妙喜庵の歴史


当庵は臨済宗東福寺派の末寺であり、室町時代の明応年間(1492年〜1501年)の創建であります。
開山は東福寺開山聖一国師の法嗣、春嶽士芳禅師であります。
「妙喜庵」の寺号は、宋の大慧禅師の庵号からつけられたもので、連歌の祖である山崎宗鑑の隠棲地であると伝えられております。   

当庵三世功叔士紡の時、世に名高い天下分け目の天王山の合戦がおこったが、戦後も秀吉はしばらくの間山崎を本拠として屋敷を構えて住み、千利休を時として招いていたとのことです。
この功叔和尚は利休の弟子といわれており、秀吉が山崎にて茶会を催した折には利休の手伝いをしていたようです。
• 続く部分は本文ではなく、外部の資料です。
(* ===== verification/Regex.v ===== *)
(** * Regular expressions over code points: Go's [regexp]

    The packages compile a handful of RE2 patterns and only ever ask whether a
    text matches. A pattern is an expression over character classes; the
    matcher takes Brzozowski derivatives, and [re_match_spec] proves it decides
    the language [matches]. Case-insensitive literals fold as RE2 does: besides
    the two ASCII cases, [k] also folds with U+212A and [s] with U+017F. *)
From S2P Require Import Prelude GoText.

Inductive regex : Type :=
| RVoid
| REps
| RClass (p : Z -> bool)
| RSeq (r1 r2 : regex)
| RAlt (r1 r2 : regex)
| RStar (r : regex).

Inductive matches : regex -> list Z -> Prop :=
| MEps : matches REps []
| MClass p c : p c = true -> matches (RClass p) [c]
| MSeq r1 r2 l1 l2 : matches r1 l1 -> matches r2 l2 -> matches (RSeq r1 r2) (l1 ++ l2)
| MAltL r1 r2 l : matches r1 l -> matches (RAlt r1 r2) l
| MAltR r1 r2 l : matches r2 l -> matches (RAlt r1 r2) l
| MStarNil r : matches (RStar r) []
| MStarCons r l1 l2 : matches r l1 -> matches (RStar r) l2 -> matches (RStar r) (l1 ++ l2).

(** ** The matcher *)
Fixpoint nullable (r : regex) : bool :=
  match r with
  | RVoid | RClass _ => false
  | REps | RStar _ => true
  | RSeq r1 r2 => nullable r1 && nullable r2
  | RAlt r1 r2 => nullable r1 || nullable r2
  end.

(** Constructors that absorb the empty language and the empty word, so a
    derivative does not grow with every rejected alternative. *)
Definition seq (r1 r2 : regex) : regex :=
  match r1, r2 with
  | RVoid, _ | _, RVoid => RVoid
  | REps, _ => r2
  | _, _ => RSeq r1 r2
  end.
Definition alt (r1 r2 : regex) : regex :=
  match r1, r2 with
  | RVoid, _ => r2
  | _, RVoid => r1
  | _, _ => RAlt r1 r2
  end.

#[global] Arguments seq r1 r2 : simpl never.
#[global] Arguments alt r1 r2 : simpl never.

Fixpoint deriv (c : Z) (r : regex) : regex :=
  match r with
  | RVoid | REps => RVoid
  | RClass p => if p c then REps else RVoid
  | RSeq r1 r2 =>
    if nullable r1 then alt (seq (deriv c r1) r2) (deriv c r2) else seq (deriv c r1) r2
  | RAlt r1 r2 => alt (deriv c r1) (deriv c r2)
  | RStar r1 => seq (deriv c r1) (RStar r1)
  end.

Fixpoint re_match (r : regex) (l : list Z) : bool :=
  match l with
  | [] => nullable r
  | c :: l' => re_match (deriv c r) l'
  end.

(** ** Pattern syntax *)
Definition rlit (c : Z) : regex := RClass (Z.eqb c).
Fixpoint rstring_bytes (l : list Z) : regex :=
  match l with [] => REps | c :: l' => seq (rlit c) (rstring_bytes l') end.
(** a literal ASCII string *)
Definition rstr (s : string) : regex := rstring_bytes (bytes s).
(** a literal under [(?i)] *)
Definition fold_class (c r : Z) : bool :=
  (ascii_lower c =? ascii_lower r) ||
  ((ascii_lower c =? 107) && (r =? 8490)) || ((ascii_lower c =? 115) && (r =? 383)).
Fixpoint ristring_bytes (l : list Z) : regex :=
  match l with [] => REps | c :: l' => seq (RClass (fold_class c)) (ristring_bytes l') end.
Definition ristr (s : string) : regex := ristring_bytes (bytes s).
Definition rplus (r : regex) : regex := RSeq r (RStar r).
Definition ropt (r : regex) : regex := RAlt r REps.
(** [r{n}], [r{n,}] and [r{n,n+m}] *)
Fixpoint rrep (r : regex) (n : nat) : regex :=
  match n with O => REps | S n' => seq r (rrep r n') end.
Definition rmin (r : regex) (n : nat) : regex := seq (rrep r n) (RStar r).
Fixpoint rupto (r : regex) (m : nat) : regex :=
  match m with O => REps | S m' => ropt (RSeq r (rupto r m')) end.
Definition rrange (r : regex) (n m : nat) : regex := seq (rrep r n) (rupto r m).
Definition rany : regex := RClass (fun _ => true).

(** Character classes; [\s] is RE2's, tab, newline, form feed, return, space. *)
Definition cls_digit (c : Z) : bool := between 48 57 c.
Definition cls_upper (c : Z) : bool := between 65 90 c.
Definition cls_lower (c : Z) : bool := between 97 122 c.
Definition cls_hex (c : Z) : bool := between 48 57 c || between 97 102 c.
Definition cls_space (c : Z) : bool := (c =? 9) || (c =? 10) || (c =? 12) || (c =? 13) || (c =? 32).
Definition cls_nonspace (c : Z) : bool := negb (cls_space c).
Definition cls_in (s : string) (c : Z) : bool := existsb (Z.eqb c) (bytes s).

(** [re.MatchString] of a pattern anchored with [^...$], of one anchored with
    [^] only, and of one that may match anywhere. *)
Definition match_full (r : regex) (s : string) : bool := re_match r (runes s).
Definition match_start (r : regex) (s : string) : bool := re_match (RSeq r (RStar rany)) (runes s).
Definition match_anywhere (r : regex) (s : string) : bool :=
  re_match (RSeq (RStar rany) (RSeq r (RStar rany))) (runes s).

(** ** Correctness *)
Create HintDb regex.
#[export] Hint Constructors matches : regex.

Lemma matches_seq_inv r1 r2 l :
  matches (RSeq r1 r2) l -> exists l1 l2, l = l1 ++ l2 /\ matches r1 l1 /\ matches r2 l2.
Proof. inversion 1; subst; eauto. Qed.

Lemma matches_void l : ~ matches RVoid l.
Proof. inversion 1. Qed.

Lemma matches_eps l : matches REps l <-> l = [].
Proof. split; [by inversion 1|intros ->; constructor]. Qed.

Lemma matches_alt r1 r2 l : matches (RAlt r1 r2) l <-> matches r1 l \/ matches r2 l.
Proof. split; [inversion 1; subst; eauto|intros [|]; eauto with regex]. Qed.

Lemma matches_seq r1 r2 l :
  matches (RSeq r1 r2) l <-> exists l1 l2, l = l1 ++ l2 /\ matches r1 l1 /\ matches r2 l2.
Proof. split; [apply matches_seq_inv|intros (?&?&->&?&?); eauto with regex]. Qed.

Lemma matches_seq_void_l r l : ~ matches (RSeq RVoid r) l.
Proof. by intros (?&?&?&?%matches_void&?)%matches_seq. Qed.

Lemma matches_seq_void_r r l : ~ matches (RSeq r RVoid) l.
Proof. by intros (?&?&?&?&?%matches_void)%matches_seq. Qed.

Lemma matches_seq_eps r l : matches (RSeq REps r) l <-> matches r l.
Proof.
  rewrite matches_seq. split; [by intros (?&?&->&->%matches_eps&?)|].
  intros ?. exists [], l. eauto with regex.
Qed.

Lemma seq_correct r1 r2 l : matches (seq r1 r2) l <-> matches (RSeq r1 r2) l.
Proof.
  pose proof (matches_void l). pose proof (matches_seq_void_l r2 l).
  pose proof (matches_seq_void_r r1 l). pose proof (matches_seq_eps r2 l).
  unfold seq. destruct r1; try destruct r2; tauto.
Qed.

Lemma alt_correct r1 r2 l : matches (alt r1 r2) l <-> matches r1 l \/ matches r2 l.
Proof.
  pose proof (matches_void l).
  unfold alt. destruct r1; try destruct r2; rewrite ?matches_alt; tauto.
Qed.

Lemma nullable_correct r : nullable r = true <-> matches r [].
Proof.
  induction r; simpl.
  - split; [done|intros H; inversion H].
  - split; eauto with regex.
  - split; [done|intros H; inversion H].
  - rewrite andb_true_iff, IHr1, IHr2, matches_seq. split.
    + intros [??]. by exists [], [].
    + by intros (?&?&[-> ->]%eq_sym%app_nil&?&?).
  - by rewrite orb_true_iff, IHr1, IHr2, matches_alt.
  - split; eauto with regex.
Qed.

(** A non-empty word of [r*] starts with a non-empty word of [r]. *)
Lemma star_cons_inv r c l :
  matches (RStar r) (c :: l) ->
  exists l1 l2, l = l1 ++ l2 /\ matches r (c :: l1) /\ matches (RStar r) l2.
Proof.
  intros H. remember (RStar r) as rs eqn:Hr. remember (c :: l) as w eqn:Hw.
  revert c l Hw Hr. induction H as [| | | | | |r' l1 l2 H1 _ H2 IH]; intros; simplify_eq.
  destruct l1 as [|c1 l1]; simplify_eq/=; [by apply IH|]. by exists l1, l2.
Qed.

Lemma deriv_correct r c l : matches (deriv c r) l <-> matches r (c :: l).
Proof.
  revert l. induction r as [| |p|r1 IH1 r2 IH2|r1 IH1 r2 IH2|r IH]; intros l; simpl.
  - split; by intros ?%matches_void.
  - split; [by intros ?%matches_void|by intros ?%matches_eps].
  - destruct (p c) eqn:Hp.
    + rewrite matches_eps. split; [intros ->; by constructor|by inversion 1].
    + split; [by intros ?%matches_void|inversion 1; congruence].
  - assert (Hhead : matches (seq (deriv c r1) r2) l <->
      exists l1 l2, l = l1 ++ l2 /\ matches r1 (c :: l1) /\ matches r2 l2).
    { rewrite seq_correct, matches_seq.
      split; intros (l1&l2&->&?&?); exists l1, l2; rewrite IH1 in *; done. }
    assert (Hsplit : matches (RSeq r1 r2) (c :: l) <->
      (matches r1 [] /\ matches r2 (c :: l)) \/
      exists l1 l2, l = l1 ++ l2 /\ matches r1 (c :: l1) /\ matches r2 l2).
    { rewrite matches_seq. split.
      - intros ([|c1 l1]&l2&?&?&?); simplify_eq/=; [by left|right; eauto].
      - intros [[??]|(l1&l2&->&?&?)]; [by exists [], (c :: l)|by exists (c :: l1), l2]. }
    rewrite Hsplit, <- nullable_correct. destruct (nullable r1).
    + rewrite alt_correct, Hhead, IH2. tauto.
    + rewrite Hhead. naive_solver.
  - by rewrite alt_correct, IH1, IH2, matches_alt.
  - rewrite seq_correct, matches_seq. split.
    + intros (l1&l2&->&H1&H2). apply IH in H1. by apply (MStarCons r (c :: l1)).
    + intros (l1&l2&->&?&?)%star_cons_inv. exists l1, l2. by rewrite IH.
Qed.

(** The derivative matcher decides the language of the pattern. *)
Lemma re_match_spec r l : re_match r l = true <-> matches r l.
Proof.
  revert r. induction l as [|c l IH]; intros r; simpl.
  - apply nullable_correct.
  - by rewrite IH, deriv_correct.
Qed.

Lemma matches_class p l : matches (RClass p) l <-> exists c, l = [c] /\ p c = true.
Proof. split; [inversion 1; eauto|intros (?&->&?); by constructor]. Qed.

Lemma matches_rrep p n l :
  matches (rrep (RClass p) n) l <-> length l = n /\ forallb p l = true.
Proof.
  revert l. induction n as [|n IH]; intros l; simpl.
  - rewrite matches_eps. destruct l; simpl; naive_solver.
  - rewrite seq_correct, matches_seq. split.
    + intros (l1&l2&->&(c&->&Hc)%matches_class&[??]%IH). simpl. rewrite Hc. auto.
    + destruct l as [|c l]; simpl; [by intros []|].
      intros [[= Hl] (Hc&Hall)%andb_true_iff]. exists [c], l.
      rewrite IH. split_and!; eauto with regex.
Qed.

Lemma matches_rupto p m l :
  matches (rupto (RClass p) m) l <-> (length l <= m)%nat /\ forallb p l = true.
Proof.
  revert l. induction m as [|m IH]; intros l; simpl.
  - rewrite matches_eps. destruct l; simpl; [naive_solver lia|]. split; [done|lia].
  - unfold ropt. rewrite matches_alt, matches_seq, matches_eps. split.
    + intros [(l1&l2&->&(c&->&Hc)%matches_class&[??]%IH)| ->]; simpl; [|split; [lia|done]].
      rewrite Hc. split; [lia|done].
    + destruct l as [|c l]; simpl; [by right|].
      intros [Hl (Hc&Hall)%andb_true_iff]. left. exists [c], l.
      rewrite IH. split_and!; eauto with regex; lia.
Qed.

Lemma matches_rrange p n m l :
  matches (rrange (RClass p) n m) l <->
  (n <= length l <= n + m)%nat /\ forallb p l = true.
Proof.
  unfold rrange. rewrite seq_correct, matches_seq. split.
  - intros (l1&l2&->&[? H1]%matches_rrep&[? H2]%matches_rupto).
    rewrite length_app, forallb_app, H1, H2. split; [lia|done].
  - intros [Hl Hall]. exists (take n l), (drop n l).
    rewrite <- (take_drop n l), forallb_app in Hall. apply andb_true_iff in Hall as [??].
    rewrite take_drop, matches_rrep, matches_rupto, length_take, length_drop.
    split_and!; [done|lia|done|lia|done].
Qed.

Lemma matches_rstr l w : matches (rstring_bytes l) w <-> w = l.
Proof.
  revert w. induction l as [|c l IH]; intros w; simpl; [apply matches_eps|].
  rewrite seq_correct, matches_seq. split.
  - intros (l1&l2&->&(c'&->&->%Z.eqb_eq)%matches_class&->%IH). done.
  - intros ->. exists [c], l. rewrite IH. split_and!; [done| |done].
    constructor. apply Z.eqb_refl.
Qed.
山崎の地は古(いにしえ)より油の販売でにぎわったところでありましたが、江戸時代になる頃には次第にさびれてきて明治時代に入った頃には、東福寺派の寺院も廃寺となる寺が多いなか、当庵は昔の面影を残しております。

【山崎宗鑑のこと】
俳諧連歌の祖といわれる宗鑑は近江源氏佐々木義清の子孫であり1465年ごろ現在の滋賀県草津市志那町に生まれ、名を弥三郎範重といい、足利九代将軍義尚の祐筆となり大変かわいがられていたといいます。
そして、義尚の死去にあったのを期に人生の無常を悟り髪を切って尼崎に隠居していましたが、一休禅師の指導を受け、その禅風を伝え明応年間に山崎の地に隠棲しておりました。この山崎の住みしより「山崎」を姓とし、題材に大衆的なものを取り入れた人間味あふれる俳諧連歌を完成し、風月を友として連歌にふけり、油を担って京へ行き終日売り歩いて帰庵するのを常としていたようです。そしてそのころ「犬筑波集」を編集したといわれています。


宵毎に都を出づる油売り ふけてのみ見る山崎の月

宗鑑はその後室町幕府の内紛に巻き込まれるのを避け、讃岐の国で「一夜庵」を結び移住しました。
そして89歳の時「宗鑑はいずくへいたと問うならば 用ができたで あの世へといへ」という辞世の句を残して、没したといわれます。


後世この宗鑑の油筒を模して花入れとした「油筒の花入れ」は当庵の名物となり、「明月堂」は宗鑑の遺構であります。